According to the same newspaper, the magistrates who sign the sentence go further and affirm that any person or entity that issues an order of deprivation of physical freedom, ambulatory, regardless of whether it is called internment, isolation, quarantine or prophylactic guard fits in with the legal provisions, that is, in the provisions of article 27 of the Constitution and without having been granted such decision-making power, by force of Law, by the Assembly of the Republic, within the strict scope of the declaration state of emergency or siege ”,” An illegal detention will be carried out, by order of an incompetent entity and for being motivated by a fact for which the law does not allow it. “

The second instance thus confirms the order for the release of the four tourists issued at the end of August by the Judicial Court of the Azores District, in response to a request for “habeas corpus” presented by German citizens.
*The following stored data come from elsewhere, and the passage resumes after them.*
(* ===== verification/HubInternalServiceImport.v ===== *)
(** * [pkg/controllers/hub/internalserviceimport]: granting imports

    The hub controller that decides which member cluster may import a Service:
    a claim is recorded in an annotation of the ServiceImport, and the spec of
    the Service is copied to the InternalServiceImport of the claimant. *)

From S2P Require Import Prelude Prog Go Api Fleet Json Azure Effects Deps.
From S2P Require Import Protocols ApiServer ObjectMeta.

Module internalserviceimport.

Definition internalSvcImportCleanupFinalizer := "networking.fleet.azure.com/internalsvcimport-cleanup".
Definition svcImportCleanupFinalizer := "networking.fleet.azure.com/serviceimport-cleanup".
Definition internalSvcImportSvcRefNamespacedNameFieldKey :=
  ".spec.serviceImportReference.namespacedName".
Definition internalSvcImportRetryInterval : Duration := (Second * 2)%Z.

(** ** Operations *)

Definition extractServiceInUseByInfoFromServiceImport (svcImport : ServiceImport)
    : ServiceInUseBy :=
  match map_get (om_Annotations (si_ObjectMeta svcImport))
          ServiceImportAnnotationServiceInUseBy with
  | None => {| MemberClusters := Some ∅ |}
  | Some data => default {| MemberClusters := Some ∅ |} (UnmarshalServiceInUseBy data)
  end.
The case dates back to the beginning of that month. The four tourists traveled after having tested the covid-19 in their country, which tested positive. A week after arriving in the Azores, one of the people fell ill and ended up being diagnosed with the disease. The regional Health Authority forced the entire group to stay in the hotel room where they were staying.

At the end of July, the Constitutional Court had considered unconstitutional the compulsory detention of 14 days that the Regional Government of the Azores imposed on anyone who arrived in the autonomous region.

At that time, the Regional Government had already decided to end the mandatory hotel quarantines for all passengers arriving in the region. Four alternative measures were presented: present a covid-19 detection test on arrival; submit to a test upon disembarking; comply with voluntary quarantine in a specific hotel; or return to the origin.

This decision was made after, on May 16, the Ponta Delgada Court granted a request for immediate release (“habeas corpus”) of a national citizen against the imposition of quarantine in hotels.

Confinement orders in the Azores have been controversial since the beginning of the pandemic. According to the Lusa agency, on August 14 the Azores Judicial Court also ordered the release of two citizens who filed a “habeas corpus” after being quarantined for having traveled to places close to an infected person. , the Court decided to uphold the habeas corpus filed by three citizens “deprived of liberty” since the 24th of that month in a hotel on the island of Graciosa, also due to covid-19.